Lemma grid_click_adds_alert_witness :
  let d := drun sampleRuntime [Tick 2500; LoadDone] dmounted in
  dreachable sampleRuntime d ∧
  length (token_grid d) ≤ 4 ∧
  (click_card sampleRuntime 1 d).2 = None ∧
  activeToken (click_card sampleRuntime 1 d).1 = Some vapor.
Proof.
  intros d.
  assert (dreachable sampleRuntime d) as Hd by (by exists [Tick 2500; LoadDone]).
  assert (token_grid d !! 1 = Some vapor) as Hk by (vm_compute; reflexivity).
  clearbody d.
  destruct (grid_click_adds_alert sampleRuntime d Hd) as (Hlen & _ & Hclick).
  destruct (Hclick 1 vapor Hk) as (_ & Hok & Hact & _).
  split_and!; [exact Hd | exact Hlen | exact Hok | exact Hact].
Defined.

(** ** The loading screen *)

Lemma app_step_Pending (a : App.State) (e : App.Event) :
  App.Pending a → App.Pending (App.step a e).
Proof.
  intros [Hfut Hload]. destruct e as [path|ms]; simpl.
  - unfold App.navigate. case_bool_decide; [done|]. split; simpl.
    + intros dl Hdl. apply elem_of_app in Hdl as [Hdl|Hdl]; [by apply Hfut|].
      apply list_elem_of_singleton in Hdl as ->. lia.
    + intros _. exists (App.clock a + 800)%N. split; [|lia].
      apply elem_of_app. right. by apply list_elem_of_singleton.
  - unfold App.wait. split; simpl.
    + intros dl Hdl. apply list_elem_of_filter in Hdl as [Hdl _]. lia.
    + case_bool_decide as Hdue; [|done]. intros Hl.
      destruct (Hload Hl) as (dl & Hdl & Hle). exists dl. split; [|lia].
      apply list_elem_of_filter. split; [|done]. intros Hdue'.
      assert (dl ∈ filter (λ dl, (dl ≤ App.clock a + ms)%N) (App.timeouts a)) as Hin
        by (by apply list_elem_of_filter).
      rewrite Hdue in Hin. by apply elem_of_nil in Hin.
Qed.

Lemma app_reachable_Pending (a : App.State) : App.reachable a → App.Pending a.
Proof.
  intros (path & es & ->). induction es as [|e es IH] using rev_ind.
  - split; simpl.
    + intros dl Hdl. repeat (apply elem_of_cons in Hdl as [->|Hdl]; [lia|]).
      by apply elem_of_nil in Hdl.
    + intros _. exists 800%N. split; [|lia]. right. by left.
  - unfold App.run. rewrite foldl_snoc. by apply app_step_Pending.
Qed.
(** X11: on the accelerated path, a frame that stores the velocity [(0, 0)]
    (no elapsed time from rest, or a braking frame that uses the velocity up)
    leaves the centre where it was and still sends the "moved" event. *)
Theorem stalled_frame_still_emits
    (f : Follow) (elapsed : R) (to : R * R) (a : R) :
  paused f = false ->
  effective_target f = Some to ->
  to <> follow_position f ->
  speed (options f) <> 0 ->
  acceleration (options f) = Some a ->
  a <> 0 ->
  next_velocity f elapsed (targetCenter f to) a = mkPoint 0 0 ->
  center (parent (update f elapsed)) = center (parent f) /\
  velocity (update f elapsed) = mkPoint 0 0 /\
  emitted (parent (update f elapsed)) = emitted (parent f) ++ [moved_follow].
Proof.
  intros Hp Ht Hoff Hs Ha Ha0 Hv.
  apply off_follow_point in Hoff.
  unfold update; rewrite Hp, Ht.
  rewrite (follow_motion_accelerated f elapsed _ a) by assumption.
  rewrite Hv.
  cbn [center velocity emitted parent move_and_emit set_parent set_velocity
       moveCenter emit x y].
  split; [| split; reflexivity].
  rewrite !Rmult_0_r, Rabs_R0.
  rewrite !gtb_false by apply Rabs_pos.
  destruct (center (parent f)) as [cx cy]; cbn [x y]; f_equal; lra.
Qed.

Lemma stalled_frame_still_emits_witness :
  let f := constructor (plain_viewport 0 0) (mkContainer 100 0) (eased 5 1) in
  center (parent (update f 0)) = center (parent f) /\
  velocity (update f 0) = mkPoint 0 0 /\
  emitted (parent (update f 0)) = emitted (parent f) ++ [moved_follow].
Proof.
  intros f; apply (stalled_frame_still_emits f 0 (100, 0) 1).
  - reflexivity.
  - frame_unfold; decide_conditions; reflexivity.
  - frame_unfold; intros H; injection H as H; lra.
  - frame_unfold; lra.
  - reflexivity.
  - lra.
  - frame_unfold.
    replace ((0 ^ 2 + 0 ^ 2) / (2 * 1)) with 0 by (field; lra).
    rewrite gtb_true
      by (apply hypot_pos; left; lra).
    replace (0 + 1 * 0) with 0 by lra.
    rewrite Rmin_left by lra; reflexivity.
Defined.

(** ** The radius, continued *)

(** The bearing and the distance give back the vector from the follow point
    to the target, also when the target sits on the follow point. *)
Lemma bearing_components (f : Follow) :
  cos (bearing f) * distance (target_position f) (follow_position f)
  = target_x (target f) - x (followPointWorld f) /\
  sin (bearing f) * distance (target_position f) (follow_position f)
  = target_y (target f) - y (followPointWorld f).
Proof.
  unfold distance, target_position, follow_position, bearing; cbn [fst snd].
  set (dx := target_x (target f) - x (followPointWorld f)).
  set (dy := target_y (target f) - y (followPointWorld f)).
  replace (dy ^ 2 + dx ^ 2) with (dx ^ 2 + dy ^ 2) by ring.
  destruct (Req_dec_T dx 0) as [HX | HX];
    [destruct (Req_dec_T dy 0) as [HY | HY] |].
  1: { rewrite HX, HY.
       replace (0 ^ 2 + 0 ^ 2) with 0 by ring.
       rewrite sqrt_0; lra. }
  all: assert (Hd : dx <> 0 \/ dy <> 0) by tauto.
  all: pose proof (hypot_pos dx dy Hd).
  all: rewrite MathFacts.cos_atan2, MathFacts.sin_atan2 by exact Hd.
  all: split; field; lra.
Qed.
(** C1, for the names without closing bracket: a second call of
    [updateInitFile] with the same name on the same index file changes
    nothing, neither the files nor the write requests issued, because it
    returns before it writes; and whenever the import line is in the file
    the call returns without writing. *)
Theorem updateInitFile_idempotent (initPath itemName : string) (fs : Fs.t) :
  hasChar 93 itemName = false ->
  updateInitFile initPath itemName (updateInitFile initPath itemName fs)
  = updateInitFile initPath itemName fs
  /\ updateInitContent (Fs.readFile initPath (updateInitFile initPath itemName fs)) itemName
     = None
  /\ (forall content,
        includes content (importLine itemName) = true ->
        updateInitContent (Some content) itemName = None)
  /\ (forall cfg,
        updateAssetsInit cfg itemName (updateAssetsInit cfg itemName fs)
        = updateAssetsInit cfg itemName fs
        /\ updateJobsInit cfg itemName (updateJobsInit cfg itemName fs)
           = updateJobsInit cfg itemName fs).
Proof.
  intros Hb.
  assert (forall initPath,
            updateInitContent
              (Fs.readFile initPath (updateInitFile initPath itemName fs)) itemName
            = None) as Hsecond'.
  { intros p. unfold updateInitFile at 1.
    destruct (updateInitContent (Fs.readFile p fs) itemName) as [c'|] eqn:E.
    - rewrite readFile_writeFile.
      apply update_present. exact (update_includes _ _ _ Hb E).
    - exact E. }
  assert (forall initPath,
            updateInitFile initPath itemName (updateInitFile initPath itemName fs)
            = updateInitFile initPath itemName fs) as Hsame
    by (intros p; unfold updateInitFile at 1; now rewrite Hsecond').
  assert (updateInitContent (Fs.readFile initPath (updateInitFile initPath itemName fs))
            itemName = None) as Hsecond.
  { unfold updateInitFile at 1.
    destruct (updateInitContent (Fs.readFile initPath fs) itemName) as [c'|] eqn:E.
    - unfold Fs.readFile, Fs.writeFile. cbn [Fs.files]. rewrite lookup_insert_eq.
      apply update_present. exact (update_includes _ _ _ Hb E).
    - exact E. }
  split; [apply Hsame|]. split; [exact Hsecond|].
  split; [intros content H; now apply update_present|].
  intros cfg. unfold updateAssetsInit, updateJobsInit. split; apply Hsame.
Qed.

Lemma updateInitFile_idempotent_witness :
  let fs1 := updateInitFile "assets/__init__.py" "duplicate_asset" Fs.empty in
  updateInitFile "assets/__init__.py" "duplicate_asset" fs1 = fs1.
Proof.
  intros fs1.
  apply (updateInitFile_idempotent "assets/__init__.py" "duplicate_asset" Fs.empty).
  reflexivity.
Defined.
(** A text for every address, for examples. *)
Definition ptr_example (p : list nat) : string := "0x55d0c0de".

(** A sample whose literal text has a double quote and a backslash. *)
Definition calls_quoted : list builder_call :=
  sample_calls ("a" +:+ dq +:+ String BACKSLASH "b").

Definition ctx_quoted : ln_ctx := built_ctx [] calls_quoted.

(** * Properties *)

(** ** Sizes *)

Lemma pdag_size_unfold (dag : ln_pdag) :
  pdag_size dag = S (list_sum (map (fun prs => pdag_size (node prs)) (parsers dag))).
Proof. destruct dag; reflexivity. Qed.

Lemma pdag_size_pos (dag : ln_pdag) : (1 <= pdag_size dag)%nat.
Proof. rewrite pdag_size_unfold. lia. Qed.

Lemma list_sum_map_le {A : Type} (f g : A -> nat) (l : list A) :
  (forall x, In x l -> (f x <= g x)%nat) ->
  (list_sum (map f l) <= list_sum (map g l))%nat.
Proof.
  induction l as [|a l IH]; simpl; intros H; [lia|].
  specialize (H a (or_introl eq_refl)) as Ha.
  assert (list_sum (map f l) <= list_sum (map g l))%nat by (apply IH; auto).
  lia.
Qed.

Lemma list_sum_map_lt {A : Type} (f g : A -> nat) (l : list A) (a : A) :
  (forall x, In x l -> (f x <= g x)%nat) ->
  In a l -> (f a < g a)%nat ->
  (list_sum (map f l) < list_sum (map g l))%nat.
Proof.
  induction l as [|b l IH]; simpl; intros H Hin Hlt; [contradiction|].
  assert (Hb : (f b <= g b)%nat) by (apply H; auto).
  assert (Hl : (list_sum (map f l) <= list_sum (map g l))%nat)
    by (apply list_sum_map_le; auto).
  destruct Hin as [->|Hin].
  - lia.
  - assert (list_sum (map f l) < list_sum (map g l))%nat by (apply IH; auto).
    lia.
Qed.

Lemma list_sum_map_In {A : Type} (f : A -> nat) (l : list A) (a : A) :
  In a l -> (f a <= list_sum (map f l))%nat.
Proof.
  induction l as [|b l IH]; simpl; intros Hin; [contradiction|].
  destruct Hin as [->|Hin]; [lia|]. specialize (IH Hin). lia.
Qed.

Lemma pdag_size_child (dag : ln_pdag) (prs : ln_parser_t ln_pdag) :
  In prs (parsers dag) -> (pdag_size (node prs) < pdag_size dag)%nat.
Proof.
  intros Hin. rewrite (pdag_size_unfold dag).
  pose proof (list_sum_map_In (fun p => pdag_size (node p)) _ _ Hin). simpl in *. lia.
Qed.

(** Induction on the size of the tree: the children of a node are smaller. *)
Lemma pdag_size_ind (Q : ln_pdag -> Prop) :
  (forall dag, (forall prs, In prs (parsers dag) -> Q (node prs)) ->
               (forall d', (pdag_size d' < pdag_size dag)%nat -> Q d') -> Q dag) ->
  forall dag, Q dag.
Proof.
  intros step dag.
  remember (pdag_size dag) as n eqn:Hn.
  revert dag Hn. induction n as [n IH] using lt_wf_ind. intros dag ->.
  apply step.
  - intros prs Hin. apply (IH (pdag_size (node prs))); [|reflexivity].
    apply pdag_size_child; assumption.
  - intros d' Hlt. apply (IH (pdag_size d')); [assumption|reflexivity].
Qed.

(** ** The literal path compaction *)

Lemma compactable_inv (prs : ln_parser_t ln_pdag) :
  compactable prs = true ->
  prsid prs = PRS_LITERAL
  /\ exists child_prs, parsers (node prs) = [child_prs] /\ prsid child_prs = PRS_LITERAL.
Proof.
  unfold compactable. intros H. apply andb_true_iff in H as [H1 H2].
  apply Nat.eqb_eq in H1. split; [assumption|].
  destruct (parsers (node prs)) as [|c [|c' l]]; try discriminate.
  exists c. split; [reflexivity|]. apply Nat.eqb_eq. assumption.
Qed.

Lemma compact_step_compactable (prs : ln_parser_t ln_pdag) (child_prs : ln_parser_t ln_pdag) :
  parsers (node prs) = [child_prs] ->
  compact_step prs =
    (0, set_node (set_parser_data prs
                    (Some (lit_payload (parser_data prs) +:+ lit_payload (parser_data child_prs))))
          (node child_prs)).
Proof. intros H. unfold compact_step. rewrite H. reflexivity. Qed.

————

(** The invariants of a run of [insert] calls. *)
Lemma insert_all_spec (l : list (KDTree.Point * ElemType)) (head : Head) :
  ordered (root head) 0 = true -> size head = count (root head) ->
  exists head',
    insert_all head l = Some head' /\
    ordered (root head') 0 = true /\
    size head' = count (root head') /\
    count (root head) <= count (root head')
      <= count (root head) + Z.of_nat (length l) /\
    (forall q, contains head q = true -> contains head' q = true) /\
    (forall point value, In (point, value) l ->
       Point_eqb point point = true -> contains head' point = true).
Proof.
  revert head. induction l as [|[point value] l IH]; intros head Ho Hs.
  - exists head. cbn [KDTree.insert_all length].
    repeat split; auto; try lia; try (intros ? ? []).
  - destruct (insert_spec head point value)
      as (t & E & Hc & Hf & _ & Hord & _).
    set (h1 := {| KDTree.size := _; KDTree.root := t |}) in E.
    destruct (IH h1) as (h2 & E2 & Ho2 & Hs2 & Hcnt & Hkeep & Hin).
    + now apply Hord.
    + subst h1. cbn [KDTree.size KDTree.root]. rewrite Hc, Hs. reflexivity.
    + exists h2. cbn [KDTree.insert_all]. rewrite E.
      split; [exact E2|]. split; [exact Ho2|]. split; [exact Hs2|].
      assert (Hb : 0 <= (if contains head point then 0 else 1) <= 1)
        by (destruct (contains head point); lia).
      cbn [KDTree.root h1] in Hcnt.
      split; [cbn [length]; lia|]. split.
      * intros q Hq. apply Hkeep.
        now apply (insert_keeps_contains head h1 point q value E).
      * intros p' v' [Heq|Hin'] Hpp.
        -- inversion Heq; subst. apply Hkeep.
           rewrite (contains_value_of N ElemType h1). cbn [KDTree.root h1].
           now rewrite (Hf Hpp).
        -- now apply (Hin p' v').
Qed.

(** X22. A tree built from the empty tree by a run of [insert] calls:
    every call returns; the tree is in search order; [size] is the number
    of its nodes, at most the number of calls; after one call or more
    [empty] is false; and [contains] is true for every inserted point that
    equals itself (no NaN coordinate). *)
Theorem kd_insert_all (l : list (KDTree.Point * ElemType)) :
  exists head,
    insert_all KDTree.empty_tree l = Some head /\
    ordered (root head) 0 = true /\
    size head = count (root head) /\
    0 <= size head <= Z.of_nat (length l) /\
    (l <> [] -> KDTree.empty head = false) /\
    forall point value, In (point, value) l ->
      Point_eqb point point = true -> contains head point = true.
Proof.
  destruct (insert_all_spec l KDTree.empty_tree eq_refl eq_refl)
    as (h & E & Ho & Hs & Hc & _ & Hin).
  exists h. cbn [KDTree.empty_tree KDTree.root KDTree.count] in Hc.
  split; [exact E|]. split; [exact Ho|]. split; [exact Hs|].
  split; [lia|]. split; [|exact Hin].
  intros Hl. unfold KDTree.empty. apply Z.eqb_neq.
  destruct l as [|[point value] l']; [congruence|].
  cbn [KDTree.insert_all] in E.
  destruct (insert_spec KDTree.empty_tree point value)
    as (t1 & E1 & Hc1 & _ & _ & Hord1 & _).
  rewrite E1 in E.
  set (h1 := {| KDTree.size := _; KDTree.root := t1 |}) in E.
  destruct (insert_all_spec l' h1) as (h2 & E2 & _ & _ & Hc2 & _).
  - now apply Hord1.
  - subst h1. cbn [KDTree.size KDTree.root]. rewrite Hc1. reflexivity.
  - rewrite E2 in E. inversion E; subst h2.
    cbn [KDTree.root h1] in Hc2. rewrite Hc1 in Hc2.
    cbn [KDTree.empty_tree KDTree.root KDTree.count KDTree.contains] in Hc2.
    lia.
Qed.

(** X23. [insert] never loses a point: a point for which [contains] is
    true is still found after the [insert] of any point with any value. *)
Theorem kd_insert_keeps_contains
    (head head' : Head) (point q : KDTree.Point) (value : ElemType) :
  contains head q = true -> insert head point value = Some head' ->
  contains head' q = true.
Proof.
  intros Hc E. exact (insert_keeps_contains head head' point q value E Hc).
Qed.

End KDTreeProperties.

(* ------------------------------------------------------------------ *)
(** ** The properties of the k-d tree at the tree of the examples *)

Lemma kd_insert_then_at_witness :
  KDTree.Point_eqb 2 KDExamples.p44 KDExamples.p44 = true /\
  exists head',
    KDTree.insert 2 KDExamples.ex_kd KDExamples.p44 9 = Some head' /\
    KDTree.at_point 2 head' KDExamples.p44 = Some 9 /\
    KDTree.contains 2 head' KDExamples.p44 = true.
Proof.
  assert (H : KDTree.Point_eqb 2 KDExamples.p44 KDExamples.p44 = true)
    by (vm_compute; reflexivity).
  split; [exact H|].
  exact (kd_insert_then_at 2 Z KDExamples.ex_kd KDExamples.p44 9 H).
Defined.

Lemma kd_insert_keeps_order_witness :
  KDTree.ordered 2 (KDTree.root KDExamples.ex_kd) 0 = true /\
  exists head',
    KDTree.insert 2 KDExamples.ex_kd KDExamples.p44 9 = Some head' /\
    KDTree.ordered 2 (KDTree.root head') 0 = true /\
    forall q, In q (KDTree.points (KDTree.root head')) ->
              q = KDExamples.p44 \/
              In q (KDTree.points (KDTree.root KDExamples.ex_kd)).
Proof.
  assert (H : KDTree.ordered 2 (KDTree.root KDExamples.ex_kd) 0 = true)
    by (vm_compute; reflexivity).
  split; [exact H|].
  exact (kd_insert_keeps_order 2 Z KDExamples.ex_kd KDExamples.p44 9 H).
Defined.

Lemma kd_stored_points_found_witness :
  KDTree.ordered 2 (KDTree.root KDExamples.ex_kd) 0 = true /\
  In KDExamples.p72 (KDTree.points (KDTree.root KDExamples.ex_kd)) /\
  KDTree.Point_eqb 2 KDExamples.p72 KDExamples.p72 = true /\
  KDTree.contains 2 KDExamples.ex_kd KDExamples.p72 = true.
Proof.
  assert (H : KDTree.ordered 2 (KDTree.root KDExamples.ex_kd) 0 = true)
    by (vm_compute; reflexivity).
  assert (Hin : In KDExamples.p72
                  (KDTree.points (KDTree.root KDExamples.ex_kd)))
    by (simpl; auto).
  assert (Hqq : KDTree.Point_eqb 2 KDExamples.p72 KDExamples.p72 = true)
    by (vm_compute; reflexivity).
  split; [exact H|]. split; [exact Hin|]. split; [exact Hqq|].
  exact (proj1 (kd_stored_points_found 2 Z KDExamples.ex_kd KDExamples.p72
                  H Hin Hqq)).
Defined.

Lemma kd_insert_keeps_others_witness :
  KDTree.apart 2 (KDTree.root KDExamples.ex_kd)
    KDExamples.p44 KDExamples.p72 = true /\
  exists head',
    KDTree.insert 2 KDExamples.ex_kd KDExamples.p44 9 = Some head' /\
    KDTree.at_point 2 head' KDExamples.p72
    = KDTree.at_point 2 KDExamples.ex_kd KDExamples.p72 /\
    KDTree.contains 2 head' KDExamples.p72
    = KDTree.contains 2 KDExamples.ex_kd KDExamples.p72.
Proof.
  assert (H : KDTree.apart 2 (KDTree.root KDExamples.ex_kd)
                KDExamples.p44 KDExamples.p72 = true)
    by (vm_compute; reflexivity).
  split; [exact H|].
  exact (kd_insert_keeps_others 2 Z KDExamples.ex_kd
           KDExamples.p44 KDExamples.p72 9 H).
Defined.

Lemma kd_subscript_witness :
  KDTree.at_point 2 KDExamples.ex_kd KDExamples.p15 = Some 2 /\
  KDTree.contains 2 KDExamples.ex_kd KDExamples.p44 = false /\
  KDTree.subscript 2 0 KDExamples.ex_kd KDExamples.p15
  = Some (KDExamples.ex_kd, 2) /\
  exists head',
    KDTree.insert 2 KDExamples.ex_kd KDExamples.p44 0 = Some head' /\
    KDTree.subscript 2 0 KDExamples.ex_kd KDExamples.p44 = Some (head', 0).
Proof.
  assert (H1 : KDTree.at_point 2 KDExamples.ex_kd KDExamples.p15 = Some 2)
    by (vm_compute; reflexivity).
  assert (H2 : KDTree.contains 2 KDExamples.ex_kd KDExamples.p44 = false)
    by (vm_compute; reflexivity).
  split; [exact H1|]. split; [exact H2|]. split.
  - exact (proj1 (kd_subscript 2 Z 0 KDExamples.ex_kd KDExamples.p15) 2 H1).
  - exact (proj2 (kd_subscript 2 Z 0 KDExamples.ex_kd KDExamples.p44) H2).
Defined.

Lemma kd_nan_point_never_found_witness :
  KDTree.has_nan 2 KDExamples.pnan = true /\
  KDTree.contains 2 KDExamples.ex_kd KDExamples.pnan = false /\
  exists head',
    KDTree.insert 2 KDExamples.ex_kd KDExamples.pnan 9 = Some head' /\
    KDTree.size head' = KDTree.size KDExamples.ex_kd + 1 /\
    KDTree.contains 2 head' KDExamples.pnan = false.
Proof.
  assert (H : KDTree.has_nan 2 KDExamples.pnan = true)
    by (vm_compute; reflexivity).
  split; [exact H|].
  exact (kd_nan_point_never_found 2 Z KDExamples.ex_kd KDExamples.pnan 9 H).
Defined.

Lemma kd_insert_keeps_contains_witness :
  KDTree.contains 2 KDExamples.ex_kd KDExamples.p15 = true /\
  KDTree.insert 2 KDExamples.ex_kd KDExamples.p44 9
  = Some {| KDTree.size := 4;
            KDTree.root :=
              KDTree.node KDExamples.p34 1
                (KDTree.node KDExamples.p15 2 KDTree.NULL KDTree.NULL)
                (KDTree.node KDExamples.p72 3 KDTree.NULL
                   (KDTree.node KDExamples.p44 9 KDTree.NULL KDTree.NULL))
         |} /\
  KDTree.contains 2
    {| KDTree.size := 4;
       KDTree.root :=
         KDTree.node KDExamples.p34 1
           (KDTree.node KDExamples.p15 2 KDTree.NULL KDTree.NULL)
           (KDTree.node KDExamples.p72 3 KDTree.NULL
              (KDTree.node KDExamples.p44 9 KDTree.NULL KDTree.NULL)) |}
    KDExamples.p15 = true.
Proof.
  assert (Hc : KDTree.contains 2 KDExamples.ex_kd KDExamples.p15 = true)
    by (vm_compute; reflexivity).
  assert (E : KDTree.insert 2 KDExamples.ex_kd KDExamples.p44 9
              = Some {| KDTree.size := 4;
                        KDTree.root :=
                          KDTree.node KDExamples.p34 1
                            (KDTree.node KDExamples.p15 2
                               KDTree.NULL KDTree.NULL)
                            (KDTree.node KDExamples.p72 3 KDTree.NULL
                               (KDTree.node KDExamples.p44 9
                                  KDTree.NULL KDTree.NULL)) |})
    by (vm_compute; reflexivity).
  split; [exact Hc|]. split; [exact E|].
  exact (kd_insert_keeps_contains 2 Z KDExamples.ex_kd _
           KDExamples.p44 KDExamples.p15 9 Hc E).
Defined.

————

__Exercise description__
Which lines above contain the word "length"? Show each of them.

__Answer section__
  length (token_grid d) ≤ 4 ∧
      <= count (root head) + Z.of_nat (length l) /\
  - exists head. cbn [KDTree.insert_all length].
      split; [cbn [length]; lia|]. split.
    0 <= size head <= Z.of_nat (length l) /\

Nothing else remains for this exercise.